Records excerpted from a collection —
Lemma branched_labels sm order draw path id :
  plain path -> drawn sm path order draw -> id ∈ (entry_id <$> no_labels path) ->
  sm_labelsByID (branched sm order draw path) !! id = sm_labelsByID sm !! id.
Proof.
  intros Hp Hd Hid. pose proof (copied_spec path Hp) as Hcopy. rewrite <- (copies_ids _ _ Hcopy) in Hid.
  unfold branched. rewrite buildIndex_replay. unfold with_entries, replay. cbn [sm_labelsByID]. rewrite foldl_app.
  fold (replay (pc_path (copy_path path))). fold (label_items sm order path).
  assert (forall x, x ∈ label_items sm order path <-> x ∈ labels_of sm (list_to_set (entry_id <$> pc_path (copy_path path))) order) as Hin.
  { intros x. unfold label_items. by rewrite sort_labels_perm. }
  rewrite index_labels.
  - destruct (List.find _ _) as [x|] eqn:Ef.
    + apply List.find_some in Ef as [Hx E]. apply String.eqb_eq in E as <-. apply list_elem_of_In, Hin, labels_of_in in Hx as (_ & _ & H & _). done.
    + rewrite replay_no_labels, lookup_empty.
      * destruct (sm_labelsByID sm !! id) as [label|] eqn:El; [|done]. exfalso.
        set (x := {| lw_target := id; lw_label := label; lw_timestamp := default "" (sm_labelTimestampsByID sm !! id) |}).
        assert (x ∈ label_items sm order path) as Hx.
        { apply Hin, labels_of_in. cbn. split_and!; [apply (dr_keys _ _ _ _ Hd); eauto|by rewrite elem_of_list_to_set|done|done]. }
        apply list_elem_of_In in Hx. pose proof (List.find_none _ _ Ef x Hx) as Hf. cbn in Hf. by rewrite String.eqb_refl in Hf.
      * intros e He. destruct (copies_in _ _ _ Hcopy He) as (x & [_ Hx]%no_labels_in & _ & _ & _ & Hb).
        unfold is_label in *. destruct (se_Body x); try discriminate Hx; try by rewrite Hb. by destruct Hb as [k ->].
  - unfold label_items. rewrite (sort_labels_perm _).
    eapply sublist_NoDup; [apply Hd|]. apply labels_of_targets.
Qed.
Lemma next_turn_spec s :
  triple (next_turn s) (fun r evs => similar s r.1 /\ evs = (match ls_lastCompletedTurn s with None => [] | Some _ => [EvTurnStart] end)) any_end.
Proof.
  unfold next_turn. destruct (ls_lastCompletedTurn s) as [turn|] eqn:El; [|by apply triple_ret].
  eapply after_quiet with (P := fun u => forall u', u = Some u' -> exists h w w', cf_PrepareNextTurn (ls_config s) = Some h /\ h turn w = (Ok (Some u'), w')).
  { destruct (cf_PrepareNextTurn (ls_config s)) as [h|]; [|by apply quiet_ret].
    eapply quiet_weaken; [apply quiet_call|]. intros u (w & w' & H) u' Eu. subst u. eauto. }
  intros update Hu.
  assert (exists current config prepared,
    match update with None => (ls_current s, ls_config s, []) | Some u => applyTurnUpdate u (ls_current s) (ls_config s) end
      = (current, config, prepared) /\ hooks config = hooks (ls_config s) /\
    (keeps_context (ls_config s) -> ac_Messages current = ac_Messages (ls_current s))) as (current & config & prepared & -> & Hh & Hc).
  { destruct update as [u|]; [|by eexists _, _, _]. unfold applyTurnUpdate.
    destruct (applyRequestUpdate (tu_Update u) _ _) as [current config] eqn:E. apply apply_request_similar in E as [Eh Ec].
    eexists _, _, _. split_and!; [done|done|]. intros [Hk _]. destruct (Hu u eq_refl) as (h & w & w' & E1 & E2).
    by rewrite Ec by (by eapply Hk). }
  eapply after_quiet with (P := fun _ => True).
  { destruct (is_empty _); [eapply quiet_weaken; [apply optional_quiet|done]|by apply quiet_ret]. }
  intros pending _. eapply after_emit, triple_ret. by split_and!.
Qed.

Lemma prepare_request_spec s : quiet (prepare_request s) (fun s' => similar s s' /\ ls_lastCompletedTurn s' = ls_lastCompletedTurn s).
Proof.
  unfold prepare_request. destruct (cf_PrepareRequest (ls_config s)) as [h|] eqn:Eh; [|by apply quiet_ret].
  eapply quiet_bind; [apply quiet_call|]. intros u (w & w' & H). apply quiet_ret. destruct u as [u|]; [|by split].
  destruct (applyRequestUpdate u _ _) as [current config] eqn:E. apply apply_request_similar in E as [E1 E2].
  split; [|done]. split_and!; [done|done|]. intros [_ Hk]. cbn. by rewrite E2 by (by eapply Hk).
Qed.
End Turns.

ACTION ITEM — Repeat each record exactly. Omit nothing.

FINISHED EXERCISE —
Lemma branched_labels sm order draw path id :
  plain path -> drawn sm path order draw -> id ∈ (entry_id <$> no_labels path) ->
  sm_labelsByID (branched sm order draw path) !! id = sm_labelsByID sm !! id.
Proof.
  intros Hp Hd Hid. pose proof (copied_spec path Hp) as Hcopy. rewrite <- (copies_ids _ _ Hcopy) in Hid.
  unfold branched. rewrite buildIndex_replay. unfold with_entries, replay. cbn [sm_labelsByID]. rewrite foldl_app.
  fold (replay (pc_path (copy_path path))). fold (label_items sm order path).
  assert (forall x, x ∈ label_items sm order path <-> x ∈ labels_of sm (list_to_set (entry_id <$> pc_path (copy_path path))) order) as Hin.
  { intros x. unfold label_items. by rewrite sort_labels_perm. }
  rewrite index_labels.
  - destruct (List.find _ _) as [x|] eqn:Ef.
    + apply List.find_some in Ef as [Hx E]. apply String.eqb_eq in E as <-. apply list_elem_of_In, Hin, labels_of_in in Hx as (_ & _ & H & _). done.
    + rewrite replay_no_labels, lookup_empty.
      * destruct (sm_labelsByID sm !! id) as [label|] eqn:El; [|done]. exfalso.
        set (x := {| lw_target := id; lw_label := label; lw_timestamp := default "" (sm_labelTimestampsByID sm !! id) |}).
        assert (x ∈ label_items sm order path) as Hx.
        { apply Hin, labels_of_in. cbn. split_and!; [apply (dr_keys _ _ _ _ Hd); eauto|by rewrite elem_of_list_to_set|done|done]. }
        apply list_elem_of_In in Hx. pose proof (List.find_none _ _ Ef x Hx) as Hf. cbn in Hf. by rewrite String.eqb_refl in Hf.
      * intros e He. destruct (copies_in _ _ _ Hcopy He) as (x & [_ Hx]%no_labels_in & _ & _ & _ & Hb).
        unfold is_label in *. destruct (se_Body x); try discriminate Hx; try by rewrite Hb. by destruct Hb as [k ->].
  - unfold label_items. rewrite (sort_labels_perm _).
    eapply sublist_NoDup; [apply Hd|]. apply labels_of_targets.
Qed.
Lemma next_turn_spec s :
  triple (next_turn s) (fun r evs => similar s r.1 /\ evs = (match ls_lastCompletedTurn s with None => [] | Some _ => [EvTurnStart] end)) any_end.
Proof.
  unfold next_turn. destruct (ls_lastCompletedTurn s) as [turn|] eqn:El; [|by apply triple_ret].
  eapply after_quiet with (P := fun u => forall u', u = Some u' -> exists h w w', cf_PrepareNextTurn (ls_config s) = Some h /\ h turn w = (Ok (Some u'), w')).
  { destruct (cf_PrepareNextTurn (ls_config s)) as [h|]; [|by apply quiet_ret].
    eapply quiet_weaken; [apply quiet_call|]. intros u (w & w' & H) u' Eu. subst u. eauto. }
  intros update Hu.
  assert (exists current config prepared,
    match update with None => (ls_current s, ls_config s, []) | Some u => applyTurnUpdate u (ls_current s) (ls_config s) end
      = (current, config, prepared) /\ hooks config = hooks (ls_config s) /\
    (keeps_context (ls_config s) -> ac_Messages current = ac_Messages (ls_current s))) as (current & config & prepared & -> & Hh & Hc).
  { destruct update as [u|]; [|by eexists _, _, _]. unfold applyTurnUpdate.
    destruct (applyRequestUpdate (tu_Update u) _ _) as [current config] eqn:E. apply apply_request_similar in E as [Eh Ec].
    eexists _, _, _. split_and!; [done|done|]. intros [Hk _]. destruct (Hu u eq_refl) as (h & w & w' & E1 & E2).
    by rewrite Ec by (by eapply Hk). }
  eapply after_quiet with (P := fun _ => True).
  { destruct (is_empty _); [eapply quiet_weaken; [apply optional_quiet|done]|by apply quiet_ret]. }
  intros pending _. eapply after_emit, triple_ret. by split_and!.
Qed.

Lemma prepare_request_spec s : quiet (prepare_request s) (fun s' => similar s s' /\ ls_lastCompletedTurn s' = ls_lastCompletedTurn s).
Proof.
  unfold prepare_request. destruct (cf_PrepareRequest (ls_config s)) as [h|] eqn:Eh; [|by apply quiet_ret].
  eapply quiet_bind; [apply quiet_call|]. intros u (w & w' & H). apply quiet_ret. destruct u as [u|]; [|by split].
  destruct (applyRequestUpdate u _ _) as [current config] eqn:E. apply apply_request_similar in E as [E1 E2].
  split; [|done]. split_and!; [done|done|]. intros [_ Hk]. cbn. by rewrite E2 by (by eapply Hk).
Qed.
End Turns.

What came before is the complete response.